Lemma scan1_spec l :
  (∀ x, x ∈ l → mine x = true → place_nonneg x) →
  scan1_ok l (scan_from (scan1_step OID dbroot part) 0 l scan1_init).
Proof.
  intros Hn. revert Hn.
  apply (scan_inv (fun pre a => (∀ x, x ∈ pre → mine x = true → place_nonneg x) → scan1_ok pre a)).
  { intros _. split; [done|]. intros _. cbn. split_and!; try done; by intros x ?%elem_of_nil. }
  intros pre e a IH Hnn.
  assert (scan1_ok pre a) as IH' by (apply IH; intros x Hx; apply Hnn; apply elem_snoc; by left).
  clear IH. rename IH' into IH. unfold scan1_step.
  destruct (em_used e) eqn:Hu.
  2: { assert (ir_size (range e) =? 0 = true) as -> by (unfold em_used in Hu; by apply negb_false_iff in Hu).
       apply (scan1_skip pre e a); try case_if; try done; unfold here, mine; rewrite Hu; done. }
  assert (ir_size (range e) =? 0 = false) as -> by (unfold em_used in Hu; by apply negb_true_iff in Hu).
  destruct (fileID e =? OID) eqn:Ho'; cbn [negb].
  2: { apply (scan1_skip pre e a); try done; unfold here, mine; rewrite Ho', andb_false_r; done. }
  assert (mine e = true) as Hm by (unfold mine; by rewrite Hu, Ho').
  destruct (Hnn e) as (Hp & Hs & Ho); [apply elem_snoc; by right|done|].
  destruct (dbRoot e =? dbroot) eqn:Hd; cbn [andb].
  - assert (here e = true) as Hh by (unfold here; by rewrite Hm, Hd).
    destruct (later _ _ _ _) eqn:Hl; [by apply scan1_later|].
    destruct (lastExtent a) as [[j z]|] eqn:Hz.
    + destruct IH as [H1 H2]. split; [|congruence]. intros i x Hx. rewrite Hz in Hx. injection Hx as <- <-.
      destruct (H1 j z Hz) as (? & ? & E1 & E2 & E3 & Hall). split; [rewrite zget_snoc; by left|]. split_and!; try done.
      intros y [Hy| ->]%elem_snoc Hyh; [by apply Hall|]. unfold not_after.
      destruct (later_iff e (highestPartNum a) (highestOffset a) (highestSegNum a)) as [_ Hlt]. rewrite Hl in Hlt. lia.
    + destruct IH as [_ H2]. destruct (H2 Hz) as (E1 & E2 & E3 & _).
      destruct (later_iff e (highestPartNum a) (highestOffset a) (highestSegNum a)) as [_ Hlt].
      rewrite E1, E2, E3 in Hlt, Hl. rewrite Hlt in Hl; [done|]. lia.
  - assert (here e = false) as Hh by (unfold here; by rewrite Hm, Hd).
    destruct (lastExtent a) as [z|] eqn:Hz; [apply (scan1_skip pre e a); try done; congruence|].
    destruct (partitionNum e =? part) eqn:Hpt; cbn [andb].
    + zbool. apply scan1_other; try done.
    + zbool. apply (scan1_skip pre e a); done.
Qed.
**********
→ Exercise instructions
Search the data for the string "zbool" and copy each line where it appears.

→ Your response
    + zbool. apply scan1_other; try done.
    + zbool. apply (scan1_skip pre e a); done.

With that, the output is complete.